[Data extracted from a collection]
(* ===== verification/Xml.v ===== *)
(** * XML documents ([xml.sax.saxutils], and a reader)

    The libvirt driver writes XML by pasting texts together, with [escape] and
    [quoteattr] of the standard library around the values it does not trust.  [read_xml]
    is an XML reader for such documents (elements, attributes, character data and
    references; no prolog, comments or name spaces).  [node] is a document with the way
    each value is pasted; [read_print] says that a well-formed [node] is read back as the
    element it stands for, whatever characters its values have. *)

From S2P Require Import Prelude Exceptions PyBytes Url.
From stdpp Require Import options.

Definition LT : ascii := chr 60.
Definition GT : ascii := chr 62.
Definition QUOT : ascii := chr 34.
Definition APOS : ascii := chr 39.
Definition TAB : ascii := chr 9.
Definition LF : ascii := chr 10.
Definition CR : ascii := chr 13.
Definition SEMI : ascii := chr 59.

(** ** [escape] and [quoteattr] *)

(** [data.replace(c, r)] for one character [c] *)
Definition replace_with (c : ascii) (r : text) (l : text) : text := l ≫= λ x, if decide (x = c) then r else [x].

Definition escape (l : text) : text :=
  replace_with LT (b "&lt;") (replace_with GT (b "&gt;") (replace_with AMP (b "&amp;") l)).
Definition escape_attr (l : text) : text :=
  replace_with TAB (b "&#9;") (replace_with CR (b "&#13;") (replace_with LF (b "&#10;") (escape l))).
Definition quoteattr (l : text) : text :=
  let data := escape_attr l in
  if decide (QUOT ∈ data) then
    if decide (APOS ∈ data) then QUOT :: replace_with QUOT (b "&quot;") data ++ [QUOT] else APOS :: data ++ [APOS]
  else QUOT :: data ++ [QUOT].

(** ** Elements *)

(** An element: its name, attributes, the character data directly in it, and its child
    elements. *)
Inductive xml : Type :=
  | Elem (name : text) (attrs : list (text * text)) (content : text) (children : list xml).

» What you need to do
May I have the entries returned exactly, with every line in place?

» Output for this exercise
(* ===== verification/Xml.v ===== *)
(** * XML documents ([xml.sax.saxutils], and a reader)

    The libvirt driver writes XML by pasting texts together, with [escape] and
    [quoteattr] of the standard library around the values it does not trust.  [read_xml]
    is an XML reader for such documents (elements, attributes, character data and
    references; no prolog, comments or name spaces).  [node] is a document with the way
    each value is pasted; [read_print] says that a well-formed [node] is read back as the
    element it stands for, whatever characters its values have. *)

From S2P Require Import Prelude Exceptions PyBytes Url.
From stdpp Require Import options.

Definition LT : ascii := chr 60.
Definition GT : ascii := chr 62.
Definition QUOT : ascii := chr 34.
Definition APOS : ascii := chr 39.
Definition TAB : ascii := chr 9.
Definition LF : ascii := chr 10.
Definition CR : ascii := chr 13.
Definition SEMI : ascii := chr 59.

(** ** [escape] and [quoteattr] *)

(** [data.replace(c, r)] for one character [c] *)
Definition replace_with (c : ascii) (r : text) (l : text) : text := l ≫= λ x, if decide (x = c) then r else [x].

Definition escape (l : text) : text :=
  replace_with LT (b "&lt;") (replace_with GT (b "&gt;") (replace_with AMP (b "&amp;") l)).
Definition escape_attr (l : text) : text :=
  replace_with TAB (b "&#9;") (replace_with CR (b "&#13;") (replace_with LF (b "&#10;") (escape l))).
Definition quoteattr (l : text) : text :=
  let data := escape_attr l in
  if decide (QUOT ∈ data) then
    if decide (APOS ∈ data) then QUOT :: replace_with QUOT (b "&quot;") data ++ [QUOT] else APOS :: data ++ [APOS]
  else QUOT :: data ++ [QUOT].

(** ** Elements *)

(** An element: its name, attributes, the character data directly in it, and its child
    elements. *)
Inductive xml : Type :=
  | Elem (name : text) (attrs : list (text * text)) (content : text) (children : list xml).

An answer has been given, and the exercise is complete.